- [WHAT TO DO]
Repeat exactly, and only, the lines running from the one that holds "token_expires_at : option Timestamptz" to the end of the records.

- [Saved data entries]
(** * Quincho reservations: availability, conflict resolution and cancellation

    A shallow embedding of the slot-availability protocol of the quincho
    booking application:

    - the PostgreSQL schema of [supabase/migrations] (check constraints, the
      exclusion constraint [reservations_no_overlap_excl], the trigger
      function [cancel_reservations_in_blocked_range]);
    - the client library functions [sanitizeInput], [deleteReservation],
      [blockTimeSlot], [checkAvailability] (lib/supabase);
    - the hooks [doTimeRangesOverlap] and [addReservation];
    - the confirmation page effect [confirmReservation];
    - the login helper [fetchUserProfile];
    - further client code: [createReservation], [unblockTimeSlot],
      [loginAdmin], the dashboard handlers [handleApproveReservation] and
      [handleRejectReservation], the hooks [deleteReservation],
      [updateReservation] and [submitReservation], the calendar helpers of
      [useDateTimeUtils], [handleUserSignIn] and the logger;
    - the edge functions [send-email] and the cleanup of unconfirmed
      reservations, the trigger functions [delete_overlapping_reservations]
      and [handle_new_user].

    Tables are lists of rows, the backend is passed around explicitly as a
    [World], and everything the client cannot control (the clock of the
    browser and the clock of the database, generated UUIDs, transport
    failures, the signed-in user) is read from an [Env].
    Of the row-level security policies the two that decide what a
    cancellation, an approval or a confirmation does are part of the model:
    only a session whose profile has [is_admin] may update reservations (the
    update of any other session changes no row and reports no error) and
    insert into cancellations (the insert of any other session is refused).
    Reading and inserting reservations is open to everybody. *)

From Stdlib Require Import List String Ascii Arith ZArith Lia Bool.
From Stdlib Require Import Permutation OrderedTypeEx.
Import ListNotations.
Open Scope string_scope.

(* ------------------------------------------------------------------------- *)
(** ** JavaScript values used by the client code *)

Module Js.

(** Truthiness of a string: only the empty string is falsy. *)
Definition truthy (s : string) : bool := negb (s =? "").

(** Truthiness of a possibly [undefined]/[null] string. *)
Definition truthy_opt (v : option string) : bool :=
  match v with
  | Some s => truthy s
  | None => false
  end.

(** [a || b] on possibly undefined strings. *)
Definition or (a b : option string) : option string :=
  if truthy_opt a then a else b.

(** [a] comes strictly before [b] in the order of the relational
    operators on strings (code units compared lexicographically). *)
Definition before (a b : string) : Prop := String.compare a b = Lt.

(** Relational operators on strings compare code units lexicographically;
    a comparison with [undefined] is false. *)
Definition lt (a b : option string) : bool :=
  match a, b with
  | Some x, Some y => String.ltb x y
  | _, _ => false
  end.

Definition le (a b : option string) : bool :=
  match a, b with
  | Some x, Some y => String.leb x y
  | _, _ => false
  end.

Definition gt (a b : option string) : bool := lt b a.
Definition ge (a b : option string) : bool := le b a.

(** [s.includes(sub)] *)
Fixpoint includes (s sub : string) : bool :=
  if String.prefix sub s then true
  else match s with
       | EmptyString => false
       | String _ s' => includes s' sub
       end.

(** [s.endsWith(suffix)] *)
Definition endsWith (s suffix : string) : bool :=
  let n := String.length s in
  let m := String.length suffix in
  (m <=? n)%nat && (String.substring (n - m) m s =? suffix).

(** The decimal digit [d] as a character. *)
Definition digit (d : nat) : ascii := ascii_of_nat (48 + d).

Fixpoint digits_aux (fuel n : nat) (acc : string) : string :=
  match fuel with
  | O => acc
  | S fuel' =>
      let acc' := String (digit (n mod 10)) acc in
      if (n / 10 =? 0)%nat then acc' else digits_aux fuel' (n / 10) acc'
  end.

(** [String(n)] for a natural number. *)
Definition String_of_nat (n : nat) : string := digits_aux (S n) n "".

(** [s.padStart(2, '0')] *)
Definition padStart2 (s : string) : string :=
  match String.length s with
  | 0 => "00"
  | 1 => "0" ++ s
  | _ => s
  end.

(** What a JavaScript [throw] carries in this code: either an [Error]
    object built by the program, or the error object handed back by the
    PostgREST client (whether that object is an instance of [Error]
    depends on the client library version, hence the flag). *)
Record PostgrestError := {
  code : string;
  message : string;
  is_Error_instance : bool
}.

Inductive Exn :=
| Error (msg : string)
| Rejected (e : PostgrestError).

Definition instanceof_Error (x : Exn) : bool :=
  match x with
  | Error _ => true
  | Rejected e => is_Error_instance e
  end.

Definition exn_message (x : Exn) : string :=
  match x with
  | Error m => m
  | Rejected e => message e
  end.

(** Completion of an async function body. *)
Inductive Completion (A : Type) :=
| Return (a : A)
| Throw (x : Exn).
Arguments Return {A} a.
Arguments Throw {A} x.

End Js.

(* ------------------------------------------------------------------------- *)
(** ** The database schema *)

(** [reservation_status] enum of [20251203010000_safe_improvements.sql]. *)
Module Status.
Inductive t := pending | approved | rejected | cancelled.

Definition eqb (a b : t) : bool :=
  match a, b with
  | pending, pending | approved, approved
  | rejected, rejected | cancelled, cancelled => true
  | _, _ => false
  end.
End Status.

(** [TIME WITHOUT TIME ZONE] as whole seconds since midnight, [DATE] in the
    ISO text form [YYYY-MM-DD] in which PostgREST returns it and in which the
    client sends it, [TIMESTAMP WITH TIME ZONE] as milliseconds since the
    epoch, [UUID] as text. *)
Definition Time := Z.
Definition Date := string.
Definition Timestamptz := Z.
Definition Uuid := string.

Module Reservation.
Record t := {
  id : Uuid;
  responsable : string;
  email : string;
  motivo : string;
  fecha : Date;
  inicio : Time;
  fin : Time;
  personas : Z;
  created_at : Timestamptz;
  approved : bool;
  admin_notes : option string;
  affiliation : option string;
  status : Status.t;
  updated_at : Timestamptz;
  updated_by : option Uuid;
  confirmed : bool;
  confirmation_token : option Uuid;
  token_expires_at : option Timestamptz
}.
End Reservation.

Module BlockedDate.
Record t := {
  id : Uuid;
  fecha : Date;
  motivo : option string;
  created_at : Timestamptz;
  created_by : option Uuid;
  start_time : option Time;
  end_time : option Time;
  group_id : option Uuid
}.
End BlockedDate.

(** [public.cancellations] of [20251204000000_add_cancellations_table.sql]. *)
Module Cancellation.
Record t := {
  reservation_id : Uuid;
  cancelled_by : option Uuid;
  reason : option string;
  previous_status : Status.t;
  reservation_snapshot : Reservation.t;
  created_at : Timestamptz
}.
End Cancellation.

Module Pg.
Import Reservation.

Definition table := list Reservation.t.

(** SQLSTATE codes raised by the statements below. *)
Definition check_violation : string := "23514".
Definition unique_violation : string := "23505".
Definition exclusion_violation : string := "23P01".
Definition invalid_datetime_format : string := "22007".

Definition pg_error (c m : string) : Js.PostgrestError :=
  {| Js.code := c; Js.message := m; Js.is_Error_instance := false |}.

(** [status NOT IN ('cancelled', 'rejected')]: the predicate of the partial
    exclusion constraint and of the trigger's query. *)
Definition status_not_in_cancelled_rejected (s : Status.t) : bool :=
  negb (Status.eqb s Status.cancelled || Status.eqb s Status.rejected).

- [ANSWER SECTION]
  token_expires_at : option Timestamptz
}.
End Reservation.

Module BlockedDate.
Record t := {
  id : Uuid;
  fecha : Date;
  motivo : option string;
  created_at : Timestamptz;
  created_by : option Uuid;
  start_time : option Time;
  end_time : option Time;
  group_id : option Uuid
}.
End BlockedDate.

(** [public.cancellations] of [20251204000000_add_cancellations_table.sql]. *)
Module Cancellation.
Record t := {
  reservation_id : Uuid;
  cancelled_by : option Uuid;
  reason : option string;
  previous_status : Status.t;
  reservation_snapshot : Reservation.t;
  created_at : Timestamptz
}.
End Cancellation.

Module Pg.
Import Reservation.

Definition table := list Reservation.t.

(** SQLSTATE codes raised by the statements below. *)
Definition check_violation : string := "23514".
Definition unique_violation : string := "23505".
Definition exclusion_violation : string := "23P01".
Definition invalid_datetime_format : string := "22007".

Definition pg_error (c m : string) : Js.PostgrestError :=
  {| Js.code := c; Js.message := m; Js.is_Error_instance := false |}.

(** [status NOT IN ('cancelled', 'rejected')]: the predicate of the partial
    exclusion constraint and of the trigger's query. *)
Definition status_not_in_cancelled_rejected (s : Status.t) : bool :=
  negb (Status.eqb s Status.cancelled || Status.eqb s Status.rejected).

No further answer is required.